After years of effort, astronomers at the European Southern Observatory (ESO) announced they managed to capture the first closeup image of a star beyond our galaxy. This remarkable achievement offers more than just stunning visuals — it provides a rare glimpse into the final moments of a star that will inevitably explode as a spectacular supernova.
The red supergiant star, WOH G64, is one of the largest and most luminous stars in the Large Magellanic Cloud (LMC), a satellite galaxy of the Milky Way. With a size at least 2,000 times that of our Sun, WOH G64 is an absolute behemoth. If it were to take the place of our Sun, its glowing edges would extend to the orbit of Saturn.
WOH G64 is located 160,000 light-years away in the constellation Dorado, meaning the light we see emanating today, as bright as it is, left the star 160,000 years ago. The star’s explosive demise was sealed when it was born with a mass roughly 25 to 40 times that of our Sun. Massive stars like this one are known to end their lives by imploding dramatically after exhausting the nuclear fuel in their cores. But before its explosive finale, WOH G64 spends thousands of years undergoing a violent transformation — akin to a cosmic time bomb, but on a scale that stretches far beyond human lifetimes.
The new image, taken in December 2020 using the European Southern Observatory’s Very Large Telescope Interferometer (VLTI) rooted in Chile’s Atacama Desert, captures crucial signs of the star’s impending demise. For instance, the star returned to a quiescent state in 2014 after erupting for some three decades. All that expelled material now envelops the star as a previously unseen egg-shaped cocoon brought into focus in the new image. The bright, dusty cocoon could even be sculpted by an unseen, bluish-white companion star that may well be accreting some of the material expelled by WOH G64, researchers say.
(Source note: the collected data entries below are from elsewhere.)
(** [date.getUTCDate()]; [None] stands for [NaN]. *)
Definition Date_getUTCDate (d : Date) : option Z :=
  match d with
  | ValidDate t => Some (DateFromTime t)
  | InvalidDate => None
  end.

(** [date.setUTCDate(dt)]. *)
Definition Date_setUTCDate (d : Date) (dt : option Z) : Date :=
  match d, dt with
  | ValidDate t, Some n =>
      TimeClip (MakeDate (MakeDay (YearFromTime t) (MonthFromTime t) n)
                         (TimeWithinDay t))
  | _, _ => InvalidDate
  end.

Definition optZ_add (a : option Z) (b : Z) : option Z :=
  match a with Some x => Some (x + b) | None => None end.

Definition optZ_sub (a : option Z) (b : Z) : option Z :=
  match a with Some x => Some (x - b) | None => None end.

(** The series returned by [parseHistoricalData]. *)
Record HistoricalData : Type := mkHistoricalData {
  start : string;
  startDate : Date;
  endDate : Date;
  prices : list JSValue;
  totalDays : Z
}.

(** [{date, price}] as returned by the lookups. *)
Record PriceInfo : Type := mkPriceInfo {
  date : string;
  price : JSValue
}.

(** The object returned by [calculatePortfolioMetrics]. *)
Record Metrics : Type := mkMetrics {
  totalValue : number;
  absoluteGain : number;
  percentageGain : number;
  cagr : number;
  displayCAGR : JSValue;
  years : number;
  initialValue : number
}.

(** One entry of [TIME_WINDOWS]; [days] is [None] for [null] and for
    [Infinity]. *)
Inductive WindowType : Type := Daily | Calendar | Fixed.

Record WindowConfig : Type := mkWindowConfig {
  days : option Z;
  type : WindowType
}.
“For the first time we have been able to see the structures that wrap a star in its death throes,” study co-author Jacco van Loon of the Keele Observatory in the U.K., who’s been studying WOH G64 since the 1990s, told Reuters. “Even in our Milky Way Galaxy we do not have such an image.”
The latest image also shows an elliptical ring surrounding the dusty cocoon, which was first spotted in 2007 and still persists. Astronomers estimate the ring spans anywhere between 120 to 30,000 times the distance between Earth and the Sun. While various algorithms have reconstructed the ring, forthcoming observations would definitively determine whether it is truly a ring of shed dust or merely a photographic artifact, according to a paper outlining the imaging effort, which was published late last month in the journal Astronomy & Astrophysics.
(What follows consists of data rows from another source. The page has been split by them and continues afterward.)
(** The tensors printed in a list of output lines (lines are separated by
    a newline, which the scanner treats as a blank). *)
Definition printed_tensors (lines : list string) : list (list (list string)) :=
  let cs := flat_map (fun l => (list_ascii_of_string l ++ [" "%char])%list) lines in
  rev (tensors (fold_left scan_char cs (mkscan 0 [] [] [] []))).

(** A printed row whose shown entries are all zero. *)
Definition zero_row (r : list string) : bool :=
  forallb (fun t => String.eqb t "..." ||
                    match Recorded.parse_decimal t with
                    | Some q => Qeq_bool q 0%Q
                    | None => false
                    end) r.

Fixpoint indices_where {A} (p : A -> bool) (l : list A) (i : nat) : list nat :=
  match l with
  | [] => []
  | x :: l' => if p x then i :: indices_where p l' (S i) else indices_where p l' (S i)
  end.

Definition cell_tensors (n : nat) : list (list (list string)) :=
  match Recorded.cell_with_count n with
  | Some c => printed_tensors (Recorded.stdout_lines c)
  | None => []
  end.

(** Execution count 14 prints the first layer's weight and then its
    gradient; execution count 15 prints the weight after [optimizer.step()]. *)
Definition weight_before : list (list string) := nth 0 (cell_tensors 14) [].
Definition gradient : list (list string) := nth 1 (cell_tensors 14) [].
Definition weight_after : list (list string) := nth 0 (cell_tensors 15) [].

End Printout.

(** * [torch.optim.SGD(params, lr)] with its defaults

    With [momentum=0], [dampening=0], [weight_decay=0], [nesterov=False] and
    [maximize=False], the documented update of [optimizer.step()] is, for
    every parameter [p] with gradient [g], [p.add_(g, alpha=-lr)].  Entries
    are real numbers here. *)

Module SGD.

Import Reals.
Local Open Scope R_scope.

Definition matrix := list (list R).

Fixpoint zip_with {A B C} (f : A -> B -> C) (l1 : list A) (l2 : list B) : list C :=
  match l1, l2 with
  | x :: l1', y :: l2' => f x y :: zip_with f l1' l2'
  | _, _ => []
  end.

(** [p.add_(g, alpha=-lr)], entrywise. *)
Definition add_alpha (alpha p g : R) : R := p + alpha * g.

Definition sgd_step (lr : R) (W G : matrix) : matrix :=
  zip_with (zip_with (add_alpha (- lr))) W G.

Definition mget (W : matrix) (i j : nat) : option R :=
  match nth_error W i with
  | Some r => nth_error r j
  | None => None
  end.

(** [optim.SGD(model.parameters(), lr=0.01)] of execution count 13. *)
Definition lr_demo : R := / 100.

End SGD.

(** * The network of the training cell, on one input row

    [nn.Linear] computes [x W^T + b]; [nn.ReLU] is [max(0, x)] entrywise;
    [nn.LogSoftmax(dim=1)] maps each row [x] to
    [x_i - log (sum_j exp x_j)].  A batch is processed row by row. *)

Module Net.

Import Reals.
Import Notebook.
Local Open Scope string_scope.
Local Open Scope R_scope.

Inductive layer :=
| Linear (W : list (list R)) (b : list R)
| ReLU
| LogSoftmax.

Definition dot (w x : list R) : R := fold_right Rplus 0 (SGD.zip_with Rmult w x).

Definition sum (x : list R) : R := fold_right Rplus 0 x.

Definition log_softmax (x : list R) : list R :=
  let lse := ln (sum (map exp x)) in
  map (fun v => v - lse) x.

Definition apply_layer (l : layer) (x : list R) : list R :=
  match l with
  | Linear W b => SGD.zip_with Rplus (map (fun w => dot w x) W) b
  | ReLU => map (Rmax 0) x
  | LogSoftmax => log_softmax x
  end.

Definition forward (net : list layer) (x : list R) : list R :=
  fold_left (fun x l => apply_layer l x) net x.

(** [model(images)] on a batch: one output row per input row. *)
Definition forward_batch (net : list layer) (images : list (list R)) : list (list R) :=
  map (forward net) images.

(** The layer constructors of the source, with their sizes. *)
Inductive arch :=
| ALinear (i o : nat)
| AReLU
| ALogSoftmax.

Definition render (a : arch) : call :=
  match a with
  | ALinear i o =>
      "nn.Linear" @@ [DecimalString.NilZero.string_of_uint (Nat.to_uint i);
                      DecimalString.NilZero.string_of_uint (Nat.to_uint o)]
  | AReLU => "nn.ReLU" @@ []
  | ALogSoftmax => "nn.LogSoftmax" @@ ["dim=1"]
  end.

(** The architecture of the trained model. *)
Definition trained_arch : list arch :=
  [ALinear 784 128; AReLU; ALinear 128 64; AReLU; ALinear 64 10; ALogSoftmax].

(** Parameters of the shapes [nn.Linear(i, o)] creates: a weight of [o]
    rows of length [i] and a bias of length [o]. *)
Definition layer_shaped (a : arch) (l : layer) : bool :=
  match a, l with
  | ALinear i o, Linear W b =>
      Nat.eqb (List.length W) o && forallb (fun r => Nat.eqb (List.length r) i) W
      && Nat.eqb (List.length b) o
  | AReLU, ReLU | ALogSoftmax, LogSoftmax => true
  | _, _ => false
  end.

Fixpoint shaped (arch : list arch) (net : list layer) : bool :=
  match arch, net with
  | [], [] => true
  | a :: arch', l :: net' => layer_shaped a l && shaped arch' net'
  | _, _ => false
  end.

End Net.

(** * The layer stacks of the [nn.Sequential] models

    Reading a layer call back as its architecture, the width a stack maps
    its input to, and the forward pass with the shape check of PyTorch:
    [nn.Linear] raises when the input row does not have as many entries as
    the rows of its weight. *)

Module Arch.

Import Reals.
Import Notebook Net.
Local Open Scope string_scope.

Definition nat_of_text (s : string) : option nat :=
  option_map Nat.of_uint (DecimalString.NilZero.uint_of_string s).

Definition parse_layer (c : call) : option arch :=
  if String.eqb (fn c) "nn.Linear" then
    match args c with
    | [i; o] =>
        match nat_of_text i, nat_of_text o with
        | Some i, Some o => Some (ALinear i o)
        | _, _ => None
        end
    | _ => None
    end
  else if String.eqb (fn c) "nn.ReLU" then
    match args c with [] => Some AReLU | _ => None end
  else if String.eqb (fn c) "nn.LogSoftmax" then
    match args c with ["dim=1"] => Some ALogSoftmax | _ => None end
  else None.

Fixpoint parse_layers (cs : list call) : option (list arch) :=
  match cs with
  | [] => Some []
  | c :: cs' =>
      match parse_layer c, parse_layers cs' with
      | Some a, Some r => Some (a :: r)
      | _, _ => None
      end
  end.

(** The width of the output of a stack on inputs of width [i], if every
    [nn.Linear] gets inputs of its [in_features]. *)
Fixpoint chain (i : nat) (a : list arch) : option nat :=
  match a with
  | [] => Some i
  | ALinear i' o :: a' => if Nat.eqb i i' then chain o a' else None
  | AReLU :: a' | ALogSoftmax :: a' => chain i a'
  end.

(** The layer lists of the [nn.Sequential(...)] assignments of a cell. *)
Definition sequential_layers (b : list stmt) : list (list call) :=
  flat_map (fun st =>
              match st with
              | SExpr _ cs =>
                  match rev cs with
                  | c :: rest => if String.eqb (fn c) "nn.Sequential" then [rev rest] else []
                  | [] => []
                  end
              | _ => []
              end) b.

Definition notebook_models : list (list call) :=
  flat_map (fun c => sequential_layers (source c)) notebook.

Definition apply_checked (l : layer) (x : list R) : option (list R) :=
  match l with
  | Linear W b =>
      if forallb (fun w => Nat.eqb (List.length w) (List.length x)) W
      then Some (apply_layer l x) else None
  | _ => Some (apply_layer l x)
  end.

Fixpoint forward_checked (net : list layer) (x : list R) : option (list R) :=
  match net with
  | [] => Some x
  | l :: net' =>
      match apply_checked l x with
      | Some y => forward_checked net' y
      | None => None
      end
  end.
The researchers note WOH G64’s mass-loss behavior and circumstellar material may be reminiscent of the events leading up to the extensively studied supernova SN1987A in the LMC. Observations of SN1987A with the Hubble Space Telescope had revealed its progenitor star was a red supergiant about 20,000 years before its explosion, and may have expelled ring-shaped material similar to what we see around WOH G64. “If this is what we are seeing (WOH G64) doing, then a spectacle awaits us soon,” van Loon told CNN.
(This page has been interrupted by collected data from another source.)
(** The number of bins (time slots) in which at least one series has a
    positive count. *)
Definition nonempty_bin_count (bins : Bins) : Z :=
  let num_bins := list_max (map (fun '(_, v) => length v) bins) in
  Z.of_nat
    (length (List.filter (fun i => existsb (fun '(_, v) => 0 <? nth i v 0) bins)
                         (seq 0 num_bins))).

(** The success condition of the spread as the specification words it: some
    padding of the doubling sequence and some bin width give at least
    [MIN_BINS] non-empty bins over the rehydrated padded window. *)
Definition spread_succeeds_by_bins (self : Engine) (alerts : list Alert.t)
    (situation : Situation.t) : bool :=
  let start := w_start (Situation.window situation) in
  let end_ := w_end (Situation.window situation) in
  existsb
    (fun pad_ms =>
       let rehydrated_alerts :=
         filter (fun alert => start - pad_ms <= Alert.ts alert <= end_ + pad_ms)
                (relevant_to situation alerts) in
       existsb
         (fun bin_size_s =>
            MIN_BINS <=? nonempty_bin_count
                           (_create_bins self rehydrated_alerts (start - pad_ms)
                                         (end_ + pad_ms) bin_size_s))
         [BIN_SIZE_S_DEFAULT; BIN_SIZE_S_FALLBACK])
    [60000; 120000; 240000; 480000].

(** The group [g] is non-empty and its first member is the episode at
    position [i] of [all]. *)
Definition first_member_at {K} (all : list Episode.t) (g : K * list Episode.t) (i : nat)
  : Prop :=
  exists ep rest, snd g = ep :: rest /\ all !! i = Some ep.

(** An edge of the adjacency dict, and paths along edges (the empty path
    included). *)
Definition edge (self : Engine) (x y : string) : Prop := y ∈ neighbours self x.

Definition reachable (self : Engine) : string -> string -> Prop := rtc (edge self).




(** An alert of the dedup scenario: one fingerprint, severity and entity. *)
Definition scenario_alert (t : Z) : Alert.t :=
  Alert.mk t "datadog" "evt" "res" "f1" "firing" "high" (Some "undefined") "svc:a"
           None None None [].
(** * EnhancedNewsCollector: a shallow embedding of news-collector-enhanced.py

    The module collects AI news from RSS feeds, scraped pages and a fixed
    fallback list, removes duplicates, scores, sorts and truncates.  Everything
    the module imports (feedparser, requests, BeautifulSoup, datetime.now,
    datetime.strptime, str.lower) is an input of the model, gathered in the
    record [env]; the module's own control flow and text processing are
    translated definition by definition.  [print] and [time.sleep] change
    nothing that the module computes and are left out.  Two statements of
    [get_ai_news] stand outside every handler and can raise: the cutoff
    [datetime.now() - timedelta(hours=hours_back)] (OverflowError) and the
    [encode] of a title in [_remove_duplicates] (UnicodeEncodeError). *)

From Stdlib Require Import ZArith NArith List Ascii String Bool Lia.
From Stdlib Require Import Sorting.Permutation Sorting.Sorted.
From stdpp Require Import gmap list.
Astronomers attribute the stunning new image to GRAVITY, a newer, highly sensitive instrument installed on VLTI that combines light from four telescopes to achieve a resolution so sharp one could distinguish a person walking on the Moon. However, WOH G64 itself is not visible in the image, as it is either too faint or entirely obscured by the dust it has shed, the researchers say. By comparing the new results with previous observations of the star, the study team concluded the star dimmed significantly during the past decade, yet another indication of its imminent death.
“This star is one of the most extreme of its kind, and any drastic change may bring it closer to an explosive end,” van Loon said in a statement.